Sunday, 20 October 2019

Not My Favourite Play



Like Gloucester at the end of his cliff, eh, Watson?



"The universe—the entire space-time continuum, from big bang to heat death, no less—was not a linear stream of events with beginning, middle, and end. That was only how it felt from the inside. In fact, the totality of existence looked more like a ball of sphincters, constantly moving through itself in a way that was hypnotic and awe inspiring to observe. There was Shakespeare scribbling King Lear on one wrinkled fold, and just around the corner from him, forever out of his line of sight, was the Cretaceous period and tyrannosaurs padding past his wife Anne Hathaway’s cottage.

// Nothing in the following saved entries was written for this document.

Lemma decode_symbol_total m d bytes :
  reader m d bytes ->
  exists s d' bytes', tinf_decode_symbol m d t = Done (s, d') /\ reader m d' bytes' /\ advances d d' /\
    0 <= s <= top /\
    (overflow d' = 1 \/ overflow d' = overflow d /\ zlen (stream d' bytes') < zlen (stream d bytes)).
Proof.
  intros Hr. unfold tinf_decode_symbol. pose proof (dc_zero _ _ _ Ht) as H0.
  destruct (decode_loop_total 16 m d bytes 1 0 Hr) as (b & o & d' & bytes' & Hrun & Hr' & Ha & Hi & Hm); [lia..| |].
  { cbn [first_code]. rewrite H0. cbn. lia. }
  cbn [words_below] in Hrun. rewrite H0 in Hrun. change (0 + 0) with 0 in Hrun. change (Z.of_nat 1) with 1 in Hrun.
  rewrite Hrun, bind_Done. pose proof (dc_words _ _ _ Ht). c_ok.
  destruct (dc_symbols _ _ _ Ht (b + o) Hi) as (s & -> & Hs). rewrite bind_Done. by exists s, d', bytes'.
Qed.

Lemma msb_bits_S l v : msb_bits (S l) v = Z.odd (v / 2 ^ Z.of_nat l) :: msb_bits l v.
Proof using Type.
  unfold msb_bits. replace (S l) with (l + 1)%nat by lia. rewrite low_bits_app, rev_app_distr. done.
Qed.

Lemma odd_div v (l : nat) :
  2 * (v / 2 ^ Z.of_nat (S l)) + Z.b2z (Z.odd (v / 2 ^ Z.of_nat l)) = v / 2 ^ Z.of_nat l.
Proof using Type.
  replace (Z.of_nat (S l)) with (Z.of_nat l + 1) by lia. rewrite Z.pow_add_r, <- Z.div_div by lia.
  change (2 ^ 1) with 2. rewrite <- Z.div2_div. symmetry. rewrite (Zdiv2_odd_eqn (v / _)) at 1.
  by destruct (Z.odd _).
Qed.
Definition start_data (dst destLen src n : Z) : tinf_data :=
  Data src (src + n) 0 0 0 dst dst (dst + destLen) uninit_tree uninit_tree.

Lemma inflating_start m dst destLen src bytes :
  buffers m dst destLen src bytes -> inflating m m (start_data dst destLen src (zlen bytes)) bytes [].
Proof.
  intros []. constructor; cbn; try done; try lia.
  - constructor; cbn; try done; try lia.
  - rewrite (zlen_nil (A := Z)). lia.
  - by replace (dst + destLen - dst) with destLen by lia.
Qed.

Lemma uncompress_safe fuel m dst destLen src bytes :
  buffers m dst destLen src bytes -> 0 < zlen bytes -> (inflate_fuel (zlen bytes) <= fuel)%nat ->
  exists r out, tinf_uncompress fuel m dst destLen src (Some (zlen bytes)) = Done r /\
    u_mem r = write_bytes m dst out /\ are_bytes out /\ zlen out <= destLen /\ u_sourceLen r = Some (zlen bytes) /\
    (u_res r = TINF_OK /\ u_destLen r = zlen out \/
     (u_res r = TINF_DATA_ERROR \/ u_res r = TINF_BUF_ERROR) /\ u_destLen r = destLen).
Proof.
  intros Hb Hn Hf. pose proof Hb as [_ _ H0 Hl He _ Hd0 Hdl Hde _].
  pose proof (inflating_start _ _ _ _ _ Hb) as Hi. unfold inflate_fuel in Hf.
  unfold tinf_uncompress. bdec. rewrite !u32_small by lia. fold (start_data dst destLen src (zlen bytes)).
  destruct (blocks_safe fuel m m _ bytes [] Hi) as (res & d & m' & bytes' & out & -> & Hi' & Hs & Hres).
  { cbn. lia. }
  { cbn. lia. }
  { change (stream _ bytes) with (bytes_bits bytes). rewrite zlen_bytes_bits. lia. }
  rewrite bind_Done. pose proof Hi' as [_ Hm Ho Hd Hroom _ _ _ _ _ _ _]. destruct Hs as [_ _ Hst Hend].
  cbn in Hst, Hend. rewrite Hst in *. rewrite Hend in *. pose proof (zlen_nonneg out).
  destruct (res =? TINF_OK) eqn:E; cbn [negb]; b2p.
  2: { exists (Uncompressed res destLen (Some (zlen bytes)) m'), out. cbn.
       split_and!; try done; [lia|]. right. split; [|done]. tauto. }
  destruct (negb (overflow d =? 0)).
  { eexists _, out. split; [reflexivity|]. cbn. split_and!; try done; [lia|]. right. auto. }
  destruct (negb (zlen bytes =? _)); eexists _, out; (split; [reflexivity|]); cbn; split_and!; try done; try lia.
  left. split; [done|]. rewrite u32_small; lia.
Qed.
End uncompress.
(* ===== verification/InflateUnsized.v ===== *)
(** * Decompression without a known source length

    With [*sourceLen] zero [tinf_uncompress] sets [source_end] to null and
    reads until the final block.  A run whose reader stays inside a source of
    known length is step for step the run without it: [tracks] is closed under
    the way the functions of tinflate.c are composed. *)
From S2P Require Import Prelude Machine Inflate.

Definition unbound (d : tinf_data) : tinf_data :=
  Data (source d) 0 (tag d) (bitcount d) (overflow d) (dest_start d) (dest d) (dest_end d) (ltree d) (dtree d).

Definition bounded (d : tinf_data) : Prop := 0 < source d <= source_end d /\ source_end d < 2 ^ 32.

(** The function keeps the reader inside the source, and without overflow it
    does the same when the end is not known. *)
Definition tracks {A} (f : tinf_data -> outcome (A * tinf_data)) : Prop :=
  forall d x d', bounded d -> f d = Done (x, d') ->
    bounded d' /\ (overflow d' = 0 -> overflow d = 0 /\ f (unbound d) = Done (x, unbound d')).

(** The same for functions that also write. *)
Definition tracks_mem {A} (f : tinf_data -> outcome (A * tinf_data * mem)) : Prop :=
  forall d x d' m', bounded d -> f d = Done (x, d', m') ->
    bounded d' /\ (overflow d' = 0 -> overflow d = 0 /\ f (unbound d) = Done (x, unbound d', m')).

(** A change of state that the end of the source plays no part in. *)
Definition neutral (f : tinf_data -> tinf_data) : Prop :=
  forall d, source (f d) = source d /\ source_end (f d) = source_end d /\ overflow (f d) = overflow d /\
    f (unbound d) = unbound (f d).

Section combinators.
Context {A B : Type}.

Lemma tracks_ret (x : A) : tracks (fun d => Done (x, d)).
Proof. intros d y d' Hb [= -> ->]. done. Qed.

Lemma tracks_bind (f : tinf_data -> outcome (A * tinf_data)) (g : A -> tinf_data -> outcome (B * tinf_data)) :
  tracks f -> (forall x, tracks (g x)) -> tracks (fun d => '(x, d) ← f d; g x d).
Proof.
  intros Hf Hg d y d' Hb Hrun. inv_bind Hrun. destruct a as [x d1].
  destruct (Hf _ _ _ Hb Hrun0) as [Hb1 Hs1]. destruct (Hg x _ _ _ Hb1 Hrun) as [Hb' Hs].
  split; [done|]. intros Ho. destruct (Hs Ho) as [Ho1 Hg1]. destruct (Hs1 Ho1) as [Ho0 ->]. done.
Qed.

And, as if to confirm that ours was not the only universe, it was explained to me that what I was seeing was a nursery of some kind. In order to grow their “offspring,” the chrome angels had to “make” time, because, as they pointed out reasonably, only in time were things able to grow as I understood it. Time was a kind of incubator, and all life on Earth was one thing, a single weird anemone-like mega-Hydra with its single-celled immortal root in the Precambrian tides and its billions of sensory branches, from ferns to people, with every single detail having its own part to play in the life cycle of a slowly complexifying, increasingly self-aware super-organism. It was as if I had been shown an infant god, attached to a placental support system called Earth, where it could grow bigger, more elaborate, more connected, and more intelligent. Growing at its tips were machine parts; cyborg tools made from the planet’s mineral resources. It seemed to be constructing around itself a part-mechanical shell, like armor or a spacesuit. “It” was us, all life seen as one from the perspective of a higher dimension.

I was told to return and take up my duties as a “midwife” to this gargantuan raw nervous system. It was important to ensure the proper growth and development of the larva and to make certain it didn’t panic or struggle too much when it woke up to its true nature as a singular life form. Incidentally, what we experienced as “evil” was simply the effects of inoculation against some cosmic disease, so I wasn’t to worry much.







Sigmund Freud: 
Who am I that your friends should wish us to meet? 

Sherlock Holmes: 
Beyond the fact that you are a brilliant Jewish physician who was born in Hungary and studied for a while in Paris, and that certain radical theories of yours have alienated the respectable medical community so that you have severed your connections with various hospitals and branches of the medical fraternity, beyond this I can deduce little. You're married, with a child of... five. You enjoy Shakespeare and possess a sense of honor.

Sherlock Holmes: 
I never guess: it is an appalling habit, destructive to the logical faculty. A private study is an ideal place for observing facets of a man's character. That the study belongs to you exclusively is evident from the dust: not even the maid is permitted here, else she would scarcely have ventured to let matters come to this pass. 

Sigmund Freud: 
Go on. 

Sherlock Holmes: 
Very well. Now, when a man collects books on a subject, they're usually grouped together, but notice, your King James Bible, your Book of Mormon, and Koran are separate, across the room in fact, from your Hebrew Bible and Talmud, which sit on your desk. Now these books have a special importance for you not connected with a general study of religion, obviously. The nine-branched candelabra on your desk confirms my suspicion that you are of the Jewish faith; it is called a menorah, is it not? 

Sigmund Freud: 
Yah. 

Sherlock Holmes: 
That you studied medicine in Paris is to be inferred from the great number of medical texts in that language. Where else should a German use French textbooks but in France, and who but a brilliant German could understand the complexities of medicine in a foreign tongue? That you're fond of Shakespeare is to be deduced from this book, which is lying face downwards. The fact that you have not adjusted the volume suggests to my mind that you no doubt intended referring to it again in the near future. (Hm, not my favorite play.) The absence of dust on the cover would tend to confirm this hypothesis. That you're a physician is evident when I observe you maintain a consulting room. Your separation from various societies is indicated by these blank spaces surrounding your diploma, clearly used at one time to display additional certificates. Now, what can it be that forces a man to remove these testimonials to his success? Why, only that he has ceased to affiliate himself with these various societies and hospitals and so forth, and why do this, having once troubled to join them all? It is possible that he became disenchanted with one or two of them, but NOT likely that his disillusionment extended to all. Rather, I postulate it is THEY who became disenchanted with YOU, doctor, and asked you to resign, from all of them. Why, I've no idea. But some position you have taken, evidently a medical one, has discredited you in their eyes. I take the liberty of inferring a theory of some sort, too radical or shocking to gain ready acceptance in current medical thinking. Your wedding ring tells me of your marriage, your Balkanized accent hints Hungary or Moravia, the toy soldier on the floor here ought, I think, to belong to a... small boy of five? Have I omitted anything of importance? 

Sigmund Freud: 
My sense of honour. 

Sherlock Holmes: 
Oh, it is implied by the fact that you have removed the plaques from the societies to which you no longer belong. 
In the privacy of your study, only you would know the difference.